Media Bias

It is the complaint neither side of politics ever tires of making; the media is biased.  While Tom Switzer uses his every television appearance to sulk about the left wing bias of the ABC, Paul Barry enjoys nothing more than writing a condescending critique of the culture of  right wing shockjockery. In truth neither complaint is particularly invalid but the inference that this bias is in someway skewing the political battlefield in one sides favour is delusional. There would be few less influential commentators in modern politics than the dragon of the right, Andrew Bolt. His readership consists almost entirely of rusted on voters of both political persuasions. He tells his fans what they want to fair, he gives self righteous lefties a reason to feel angry or superior and is largely ignored by everyone else.

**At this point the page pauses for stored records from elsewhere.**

Lemma prune_intervals_subseteq order m : (prune_operational_intervals order m).2 ⊆ m.
Proof. apply foldl_delete_subseteq. Qed.
Lemma prune_intervals_ok order m :
  Z.of_nat (size m) ≤ MAX_OPERATIONAL_INTERVALS → (prune_operational_intervals order m).1 = Ok tt.
Proof.
  intros Hm. pose proof (map_subseteq_size _ _ (prune_intervals_subseteq order m)) as Hs.
  unfold prune_operational_intervals in *. cbn [fst snd] in *. unfold ensure. rewrite (proj2 (Z.leb_le _ _)) by lia. done.
Qed.

(** ** Terminal notifications *)

Definition removed_ids (s : RuntimeState) : gset string :=
  list_to_set (snd <$> drop (Z.to_nat MAX_TERMINAL_NOTIFICATIONS) (merge_sort terminal_ge (terminal_ids s))).

(** Notifications that a delivery still depends on. *)
Definition live_ids (s : RuntimeState) : gset string :=
  list_to_set ((λ p : Z * OutboxItem, ob_logical_id p.2)
               <$> filter (λ p, keeps_logical p.2 = true) (outbox_iter (s_outbox s))).

Lemma elem_of_live_ids s id : id ∈ live_ids s ↔ ∃ n i, s_outbox s !! n = Some i ∧ keeps_logical i = true ∧ ob_logical_id i = id.
Proof.
  unfold live_ids. rewrite elem_of_list_to_set, list_elem_of_fmap. split.
  - intros ([n i] & -> & [Hk Hi%outbox_iter_elem]%list_elem_of_filter). by exists n, i.
  - intros (n & i & Hi & Hk & <-). exists (n, i). split; [done|]. apply list_elem_of_filter. by rewrite outbox_iter_elem.
Qed.

Lemma elem_of_terminal_ids s t id :
  notify_ok s → (t, id) ∈ terminal_ids s ↔ ∃ l, s_logical s !! id = Some l ∧ lo_updated_at_ms l = t ∧ id ∉ live_ids s.
Proof.
  intros Hok. unfold terminal_ids. rewrite list_elem_of_fmap. split.
  - intros ([k l] & [= -> ->] & [Hn Hl%elem_of_map_to_list]%list_elem_of_filter). cbn in *.
    rewrite (no_logical s Hok _ _ Hl) in *. by exists l.
  - intros (l & Hl & <- & Hn). exists (id, l). cbn. pose proof (no_logical s Hok _ _ Hl) as Hid. cbn in Hid.
    rewrite Hid. split; [done|]. apply list_elem_of_filter. cbn. rewrite Hid. by rewrite elem_of_map_to_list.
Qed.

Lemma removed_not_live s id : notify_ok s → id ∈ live_ids s → id ∉ removed_ids s.
Proof.
  intros Hok Hl Hr. unfold removed_ids in Hr. apply elem_of_list_to_set, list_elem_of_fmap in Hr as ([t id'] & -> & Hd).
  apply elem_of_drop_inv in Hd as Hj. rewrite merge_sort_Permutation in Hj.
  apply (elem_of_terminal_ids s t id' Hok) in Hj as (_ & _ & _ & Hn). by apply Hn.
Qed.

(** What [prune_terminal_notifications] leaves. *)
Lemma prune_terminal_maps s :
  let s' := prune_terminal_notifications s in
  s_logical s' = filter (λ p, p.1 ∉ removed_ids s) (s_logical s) ∧
  s_outbox s' = filter (λ p, ob_logical_id p.2 ∉ removed_ids s) (s_outbox s) ∧
  s_receipts s' = filter (λ p, p.1.1 ∉ removed_ids s) (s_receipts s).
Proof.
  unfold prune_terminal_notifications. fold (removed_ids s).
  destruct (bool_decide_reflect (removed_ids s = ∅)) as [->|Hne]; [|done].
  split_and!; symmetry; apply map_filter_id; set_solver.
Qed.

Likewise   David Marr might have been an odd choice for the theoretically neutral host of ABC’s media watch but nobody would tune into it thinking John Howard was a fairly decent Prime Minister, hear Marr’s pontifications and reverse their views on politics.

 

When Kevin Rudd was riding high as Prime Minister, Malcolm Turnbull and Brendan Nelson liked to claim that Rudd was being given a piggyback by the media, now the coalition are miles ahead in the polls and the Labor faithful like to talk about the barrage of negative journalism from the Murdoch press. On both counts it’s little more than a thin veiled attempt to avoid confronting the real cause of the parties unpopularity, in Labor’s case a nice explanation of which can be found in this previous post. The Gillard government has an enormous mountain to climb if it’s going to win the next election, the last thing it needs to focus on are right wing opinionists. It doesn’t matter if Alan Jones cuts the government a little bit of slack for a few months, his listeners won’t vote Labor anyway.

 

One way of viewing it might be to read some of the comments written in response to online political pieces.  Those which actually refer to the piece at all tend to be of the “you tell em” variety by ardent supporters of the writer, or strident denunciations. You don’t tend to get many commenters admitting to rethinking a previously held conviction on the basis of what they’ve just read.

 

Most voters aren’t stupid; they can spot bias and will steer clear of it if they are genuinely after a fair and balanced presentation of the facts. It might be bad for journalists themselves if their trade is to suffer in quality but its impact on politics is negligible. If the Labor Party can mount a compelling message that they are a preferable party of government to the Liberal Party, the message will filter through to most voters, how right wing shock jocks represent their message won’t make a lot of difference.